WHAT YOU NEED TO DO: Reproduce precisely the lines between the start of the data below and the line with "- split; [intros", both included.

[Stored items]
Lemma vfold_inv {A S} (P : S -> Prop) (f : S -> A -> vm S) l s s' :
  (forall s x s', x ∈ l -> P s -> f s x = Ok s' -> P s') -> P s -> vfold f l s = Ok s' -> P s'.
Proof.
  revert s. induction l as [|x r IH]; intros s Hstep Hs Hf; cbn in Hf; [by injection Hf as <-|].
  apply vm_bind_Ok in Hf as (s1 & H1 & Hf). eapply IH; [|eapply Hstep; [left|exact Hs|exact H1]|exact Hf].
  intros s2 y s3 Hy. apply Hstep. by right.
Qed.

(** A loop over the numbers below [n] with an invariant of the turn. *)
Lemma vfold_seq {S} (P : nat -> S -> Prop) (f : S -> nat -> vm S) n s :
  P 0 s -> (forall i s, i < n -> P i s -> exists s', f s i = Ok s' /\ P (Datatypes.S i) s') ->
  exists s', vfold f (seq 0 n) s = Ok s' /\ P n s'.
Proof.
  intros H0 Hstep.
  assert (forall k i s, i + k = n -> P i s -> exists s', vfold f (seq i k) s = Ok s' /\ P n s') as Hgen.
  { induction k as [|k IH]; intros i s1 Hi Hs1; cbn; [exists s1; by replace n with i by lia|].
    destruct (Hstep i s1) as (s2 & -> & Hs2); [lia|done|]. vm_cbn. apply IH; [lia|done]. }
  by apply Hgen.
Qed.

Lemma vmap_Ok {A B} (f : A -> vm B) l l' : vmap f l = Ok l' <-> Forall2 (fun x y => f x = Ok y) l l'.
Proof.
  revert l'. induction l as [|x r IH]; intros l'; cbn.
  - split; [intros [= <-]; constructor|by inversion 1].
  - rewrite vm_bind_Ok. setoid_rewrite vm_bind_Ok. setoid_rewrite IH. split.
    + intros (y & ? & ys & ? & [= <-]). by constructor.
    + inversion 1; subst. eauto.
Qed.

(** What a run can do besides returning. *)
Definition no_panic {A} (m : vm A) : Prop := m <> Panicked.
Definition terminates {A} (m : vm A) : Prop := m <> Exhausted.

(** A run that returns or reports an error. *)
Definition settles {A} (m : vm A) : Prop := no_panic m /\ terminates m.

Lemma settles_Ok {A} (a : A) : settles (Ok a).
Proof. by split. Qed.

Lemma settles_Err {A} e : settles (A := A) (Err e).
Proof. by split. Qed.

Lemma settles_bind {A B} (m : vm A) (f : A -> vm B) :
  settles m -> (forall a, m = Ok a -> settles (f a)) -> settles (m ≫= f).
Proof. destruct m as [a|e| |]; cbn; intros [? ?] Hf; [by apply Hf|done..]. Qed.

Lemma settles_index {A} (l : list A) i : i < length l -> settles (index l i).
Proof. intros (a & -> & _)%index_lt. apply settles_Ok. Qed.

RESPONSE AREA:
Lemma vfold_inv {A S} (P : S -> Prop) (f : S -> A -> vm S) l s s' :
  (forall s x s', x ∈ l -> P s -> f s x = Ok s' -> P s') -> P s -> vfold f l s = Ok s' -> P s'.
Proof.
  revert s. induction l as [|x r IH]; intros s Hstep Hs Hf; cbn in Hf; [by injection Hf as <-|].
  apply vm_bind_Ok in Hf as (s1 & H1 & Hf). eapply IH; [|eapply Hstep; [left|exact Hs|exact H1]|exact Hf].
  intros s2 y s3 Hy. apply Hstep. by right.
Qed.

(** A loop over the numbers below [n] with an invariant of the turn. *)
Lemma vfold_seq {S} (P : nat -> S -> Prop) (f : S -> nat -> vm S) n s :
  P 0 s -> (forall i s, i < n -> P i s -> exists s', f s i = Ok s' /\ P (Datatypes.S i) s') ->
  exists s', vfold f (seq 0 n) s = Ok s' /\ P n s'.
Proof.
  intros H0 Hstep.
  assert (forall k i s, i + k = n -> P i s -> exists s', vfold f (seq i k) s = Ok s' /\ P n s') as Hgen.
  { induction k as [|k IH]; intros i s1 Hi Hs1; cbn; [exists s1; by replace n with i by lia|].
    destruct (Hstep i s1) as (s2 & -> & Hs2); [lia|done|]. vm_cbn. apply IH; [lia|done]. }
  by apply Hgen.
Qed.

Lemma vmap_Ok {A B} (f : A -> vm B) l l' : vmap f l = Ok l' <-> Forall2 (fun x y => f x = Ok y) l l'.
Proof.
  revert l'. induction l as [|x r IH]; intros l'; cbn.
  - split; [intros [= <-]; constructor|by inversion 1].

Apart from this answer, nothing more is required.